Hell, at this point the bitty might as well be yours, as often as this was occurring. Either way you couldn't just let a bitty go uncared for. If you were somehow the parent of a bitty, you'd be damned if you didn't give them what you could. At least until you could figure out what to do. With that in mind you set about making breakfast. This bitty was lucky it was your day off. You were going to spoil them. You set aside a reasonable sized portion for a bitty you assumed to be starving, then went about your day of very thrilling procrastination.


By the time you dragged yourself away from your Netflix binge and up off your couch to make lunch you realized that the three pancakes you had set aside were gone. The plate itself was completely bare, not even syrup remaining. Maybe it was worse than you thought. You made two sandwiches, one conveniently left on a plate atop the counter. You set aside a few grapes for good measure, then went right back to your shows.

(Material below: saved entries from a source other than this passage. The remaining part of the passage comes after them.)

(** C6, at a failing input: 3 is invertible modulo 7 ([InvMod] yields 5),
    yet [PowMod(3, -1, 7)] never returns: after the inversion it calls
    itself on the unchanged arguments, so no amount of fuel produces a
    result. *)
Theorem C6_PowMod_negative_exponent_diverges (fuel : nat) :
  value_of (InvMod 4 Init (Ref (of_Z 3)) (Ref (of_Z 7)))
  = Some (VLONG_SUCCESS, 5)
  /\ PowMod fuel Init (Ref (of_Z 3)) (Ref (of_Z (-1))) (Ref (of_Z 7)) = None.
Proof.
  split; [reflexivity|].
  induction fuel as [|fuel IH]; [reflexivity|].
  cbn [PowMod].
  replace (s (deref Init (Ref (of_Z 7))) =? MP_NEG) with false by reflexivity.
  replace (s (deref Init (Ref (of_Z (-1)))) =? MP_NEG) with true by reflexivity.
  cbn [deref].
  destruct (InvMod_3_7 fuel) as [E | E]; rewrite E; [reflexivity|].
  replace (SetValue Init (Ref (of_Z (-1))))
    with (Some (VLONG_SUCCESS, mk_vlong MP_NEG [1] 1)) by reflexivity.
  cbv beta iota.
  replace (VLONG_SUCCESS =? 0) with true by reflexivity.
  cbv beta iota.
  rewrite IH; reflexivity.
Qed.

(** ** Division *)

(** A zero dividend: whatever the divisor digit from 2 on, the short
    division succeeds and hands the divisor back as the remainder. *)
Lemma Div_dig_zero_dividend (this a : vlong) (b r0 : Z) :
  nu a = 0 -> s a = MP_ZPOS -> 2 <= b < 2 ^ 31 ->
  exists q, Div_dig this (Ref a) b (Some r0)
            = Some (VLONG_SUCCESS, (q, Some b)).
Proof.
  intros Ha Hs Hb; unfold Div_dig.
  assert (Eb : (0 <? b) = true) by (apply Z.ltb_lt; lia).
  assert (Eu : udig_t b = b) by (apply Z.mod_small; lia).
  assert (Es : sdig_t b = b) by (unfold sdig_t; rewrite Z.mod_small; lia).
  rewrite Eb, Eu.
  assert (E1 : (b =? 1) = false) by (apply Z.eqb_neq; lia).
  rewrite E1; cbn [is_this deref].
  unfold prvDivInt.
  assert (E0 : (b =? 0) = false) by (apply Z.eqb_neq; lia).
  rewrite E0, Ha, Hs; cbn.
  rewrite Es; eexists; reflexivity.
Qed.

(** C2, at failing inputs.  Short division of the zero dividend by 5
    succeeds with quotient 0 and remainder 5 (the divisor is stored where the
    remainder 0 belongs), so [0 = 0 * 5 + r] and [|r| < 5] fail, and the short
    [Mod] gives 0 mod 5 = 5.  Two more defects of the same operations: the
    long division of 5 by 5 gives quotient 5 (the dividend is copied where 1
    belongs), and the short division of 10 by -3 divides by the digit
    reinterpreted as unsigned, giving quotient 0 and remainder 10. *)
Theorem C2_Div_zero_dividend_remainder :
  Div_dig_values (Div_dig Init (Ref (of_Z 0)) 5 (Some 0))
  = Some (VLONG_SUCCESS, 0, Some 5)
  /\ value_of (Mod_dig Init (Ref (of_Z 0)) 5) = Some (VLONG_SUCCESS, 5)
  /\ Div_values (Div 50 Init (Ref (of_Z 5)) (Ref (of_Z 5)) (Some Init))
     = Some (VLONG_SUCCESS, 5, Some 0)
  /\ Div_dig_values (Div_dig Init (Ref (of_Z 10)) (-3) (Some 0))
     = Some (VLONG_SUCCESS, 0, Some 10).
Proof.
  split; [reflexivity|]. split; [reflexivity|].
  split; [vm_compute; reflexivity | reflexivity].
Qed.

(** ** Reductions *)

(** C3, at failing inputs, all within [0 <= x < n^2].  [ModMontgomery(1, 7)]
    returns 2, which is [1 * R^-1 mod 7] for [R = 2^32] and not [1 mod 7]:
    the function runs one Montgomery reduction and nothing converts in or
    out of Montgomery form.  The final correction of all three reductions
    compares with [== MP_GT], so a residue equal to the modulus stays:
    [ModBarrett(3, 3)] returns 3, [ModDRExt(7, 7)] returns 7 and
    [ModMontgomery(7, 7)] returns 7, where plain [Mod] returns 0. *)
Theorem C3_reductions_disagree_with_Mod :
  value_of (ModMontgomery 50 Init (Ref (of_Z 1)) (of_Z 7))
  = Some (VLONG_SUCCESS, 2)
  /\ value_of (Mod 50 Init (Ref (of_Z 1)) (Ref (of_Z 7)))
     = Some (VLONG_SUCCESS, 1)
  /\ value_of (ModBarrett 50 Init (Ref (of_Z 3)) (of_Z 3))
     = Some (VLONG_SUCCESS, 3)
  /\ value_of (Mod 50 Init (Ref (of_Z 3)) (Ref (of_Z 3)))
     = Some (VLONG_SUCCESS, 0)
  /\ prvIsDrModulus (of_Z 7) = true
  /\ value_of (ModDRExt 50 Init (Ref (of_Z 7)) (of_Z 7))
     = Some (VLONG_SUCCESS, 7)
  /\ value_of (ModMontgomery 50 Init (Ref (of_Z 7)) (of_Z 7))
     = Some (VLONG_SUCCESS, 7)
  /\ value_of (Mod 50 Init (Ref (of_Z 7)) (Ref (of_Z 7)))
     = Some (VLONG_SUCCESS, 0).
Proof.
  repeat (split; [vm_compute; reflexivity|]).
  vm_compute; reflexivity.
Qed.
(** * EventEmitter (src/event-emitter.js): a shallow embedding and its properties

    The emitter keeps one hidden object, the registry, whose properties
    map an event name to an array of subscriptions [{ context, handler }].
    [on] pushes, [off] splices the first match out, [once] registers a
    self-removing wrapper and [emit] walks the live array with [forEach].

    The embedding keeps what the methods can observe of JavaScript:
    - values are compared with [==] (loose equality);
    - the registry is an ordinary object, so a property read falls back to
      the prototype chain and an assignment to [__proto__] re-parents it;
    - arrays are shared mutable objects, held in a heap and named by
      reference, because [emit] iterates the very array that a handler
      may shrink through [off];
    - handlers are callbacks that may call back into the emitter or throw;
      every JavaScript call consumes one unit of call depth (fuel). *)

From stdpp Require Import gmap strings list fin_maps pretty.

#[local] Open Scope string_scope.
#[local] Open Scope list_scope.
#[local] Open Scope nat_scope.

(** ** Values *)

(** The values that reach the emitter as handlers, contexts and arguments.
    [VObject] is a plain object (no [call] property) and [VFunction] a
    function written by the caller, both known by reference.
    [VOnceHandler w name handler context] is the closure [onceHandler]
    that [once] creates: [w] is its identity, the other three are the
    variables it captures.  Strings, numbers and booleans are left out:
    [==] between one of them and an object runs the object's own
    conversion methods. *)
Inductive value : Type :=
  | VUndefined
  | VNull
  | VObject (o : nat)
  | VFunction (f : nat)
  | VOnceHandler (w : nat) (name : string) (handler context : value).

#[global] Instance value_eq_dec : EqDecision value.
Proof. solve_decision. Defined.

(** [a == b] *)
Definition loose_eq (a b : value) : bool :=
  match a, b with
  | (VUndefined | VNull), (VUndefined | VNull) => true
  | VObject o1, VObject o2 => Nat.eqb o1 o2
  | VFunction f1, VFunction f2 => Nat.eqb f1 f2
  | VOnceHandler w1 _ _ _, VOnceHandler w2 _ _ _ => Nat.eqb w1 w2
  | _, _ => false
  end.

(** A parameter declared [context = null]: [undefined] takes the default. *)
Definition default_null (v : value) : value :=
  match v with
  | VUndefined => VNull
  | _ => v
  end.

(** [{ context, handler }] *)
Record subscription : Type := Subscription {
  context : value;
  handler : value
}.

#[global] Instance subscription_eq_dec : EqDecision subscription.
Proof. solve_decision. Defined.

(** The function returned by [this.off.bind(this, name, handler, context)]:
    its three bound arguments. *)
Record token : Type := Token {
  bound_name : string;
  bound_handler : value;
  bound_context : value
}.

(** One call of a caller-written function, as a spy would record it:
    which function, the [this] it was called with, the arguments. *)
Record invocation : Type := Invocation {
  callee : nat;
  receiver : value;
  arguments : list value
}.

Inductive exn : Type :=
  | TypeError
  | Thrown (v : value).

(** What the body of a caller-written function may do: call the four
    methods of the emitter, or throw. *)
Inductive stmt : Type :=
  | SOn (name : string) (handler context : value)
  | SOnce (name : string) (handler context : value)
  | SOff (name : string) (handler context : value)
  | SEmit (name : string) (args : list value)
  | SThrow (v : value).

(** ** State *)

(** [own] and [proto] are the registry object ([this[SUBSCRIPTIONS_SYMBOL]]):
    its own properties, each holding a reference to an array, and its
    prototype, [None] for [Object.prototype] and [Some r] once
    [registry.__proto__ = r] ran.  [heap] holds the arrays, [next] is the
    next fresh reference and [log] the calls of caller-written functions
    so far, oldest first. *)
Record state : Type := State {
  own : gmap string nat;
  proto : option nat;
  heap : gmap nat (list subscription);
  next : nat;
  log : list invocation
}.

(** [new EventEmitter()] *)
Definition new_emitter : state :=
  {| own := ∅; proto := None; heap := ∅; next := 0; log := [] |}.

(** Field updates. *)
Definition set_own (f : gmap string nat → gmap string nat) (st : state) : state :=
  {| own := f (own st); proto := proto st; heap := heap st;
     next := next st; log := log st |}.

Definition set_proto (p : option nat) (st : state) : state :=
  {| own := own st; proto := p; heap := heap st;
     next := next st; log := log st |}.

Definition set_heap (f : gmap nat (list subscription) → gmap nat (list subscription))
    (st : state) : state :=
  {| own := own st; proto := proto st; heap := f (heap st);
     next := next st; log := log st |}.

Definition set_next (n : nat) (st : state) : state :=
  {| own := own st; proto := proto st; heap := heap st;
     next := n; log := log st |}.

Definition set_log (l : list invocation) (st : state) : state :=
  {| own := own st; proto := proto st; heap := heap st;
     next := next st; log := l |}.

(** ** Results and sequencing *)

Inductive outcome (A : Type) : Type :=
  | Returns (a : A)
  | Throws (e : exn)
  | Exhausted.
Arguments Returns {A} a.
Arguments Throws {A} e.
Arguments Exhausted {A}.

(** A computation changes the state and returns, throws, or runs out of
    call depth; the state it leaves is kept in all three cases. *)
Definition M (A : Type) : Type := state → outcome A * state.

#[global] Instance M_ret : MRet M := λ A a st, (Returns a, st).

#[global] Instance M_bind : MBind M := λ A B k m st,
  match m st with
  | (Returns a, st') => k a st'
  | (Throws e, st') => (Throws e, st')
  | (Exhausted, st') => (Exhausted, st')
  end.

(** [throw e] *)
Definition throw {A : Type} (e : exn) : M A := λ st, (Throws e, st).

(** The call depth is used up. *)
Definition exhausted {A : Type} : M A := λ st, (Exhausted, st).

(** A pure step that may throw. *)
Definition lift {A : Type} (x : exn + A) : M A :=
  match x with
  | inl e => throw e
  | inr a => mret a
  end.
Lemma listResource_run c conf objs r tr :
  listResource Contains c (Some conf) objs r tr
  = (Returned (objs ++ listing Contains c conf r), tr ++ listingCalls c r).
Proof.
  unfold listResource, listing, listingCalls.
  destruct (notListable r).
  - unfold ret. now rewrite !app_nil_r.
  - unfold call, bind, emit, ret, fmt_Printf; simpl.
    destruct (dynamic.Interface.List (clientset c) r) as [l|err]; simpl.
    + rewrite (range_appends _ _ (fun _ => []) (collectObject_run conf)).
      rewrite flat_map_filter. f_equal.
      induction (unstructured.UnstructuredList.Items l); simpl; auto using app_nil_r.
    + now rewrite app_nil_r, <- app_assoc.
Qed.

(** The refinement: on a configuration that is there, the two loops compute
    [fetched] and perform [fetchCalls], and return. *)
Lemma FetchK8sObjects_run c gvks conf tr :
  FetchK8sObjects Contains c gvks (Some conf) tr
  = (Returned (fetched Contains c conf gvks), tr ++ fetchCalls Contains c conf gvks).
Proof.
  unfold FetchK8sObjects, fetched, fetchCalls, bind. cbv zeta.
  rewrite (range_appends _ _ _ (fun s x t => collectResource_run c conf s x t)).
  rewrite (range_appends _ _ _ (fun s x t => listResource_run c conf s x t)).
  unfold ret. simpl. now rewrite app_assoc.
Qed.

End Runs.

(* ===================================================================== *)
(** * What ends up in the result                                          *)
(* ===================================================================== *)

Section Membership.

Variable Contains : string -> list string -> bool.

Lemma In_fetched c conf gvks obj :
  In obj (fetched Contains c conf gvks) <->
  exists gvk, originates c gvks gvk obj
              /\ kindPasses Contains conf gvk = true
              /\ namespacePasses Contains conf obj = true.
Proof.
  unfold fetched. rewrite List.in_flat_map. split.
  - intros [r [Hr Hobj]].
    apply List.in_flat_map in Hr as [gvk [Hgvk Hr]].
    unfold resolve in Hr.
    destruct (kindPasses Contains conf gvk) eqn:Hkind; [|contradiction].
    destruct (answerOf c gvk) as [m|] eqn:Hm; [|contradiction].
    destruct Hr as [<-|[]].
    unfold listing in Hobj.
    destruct (notListable (meta.RESTMapping.Resource m)) eqn:Hskip; [contradiction|].
    destruct (dynamic.Interface.List _ _) as [l|] eqn:Hl; [|contradiction].
    apply List.filter_In in Hobj as [Hin Hns].
    exists gvk. repeat split; try assumption.
    exists m, l. auto.
  - intros [gvk [[m [l (Hgvk & Hm & Hskip & Hl & Hin)]] [Hkind Hns]]].
    exists (meta.RESTMapping.Resource m). split.
    + apply List.in_flat_map. exists gvk. split; [assumption|].
      unfold resolve. rewrite Hkind, Hm. now left.
    + unfold listing. rewrite Hskip, Hl. apply List.filter_In. auto.
Qed.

You had started to drift off halfway through the fifth episode of your show, snuggled up into the arm of your couch. Your blanket was wrapped snugly around your body, making you the most comfortable burrito. You would have stayed like that, cozy and warm. But your guest had other plans. It started with a tug near your feet, snapping you into awareness.


You were very quickly being climbed. You tried not to panic, you really did. But as the prickle of claws scratched at your skin through the blanket and a tiny skull came into view, your resolve quickly broke. The bitty looked awful. It looked like a Sansy. He even had the trademark jacket and shorts. His shirt was no longer white, streaked with a dark red substance you were pretty sure wasn't ketchup. His skull had a gaping hole on the left side, small hairline fractures radiating along the edges. His teeth looked sharper, as though they had been filed, sharpened points twisted into a frown. A single bright red eyelight shivered in his left socket.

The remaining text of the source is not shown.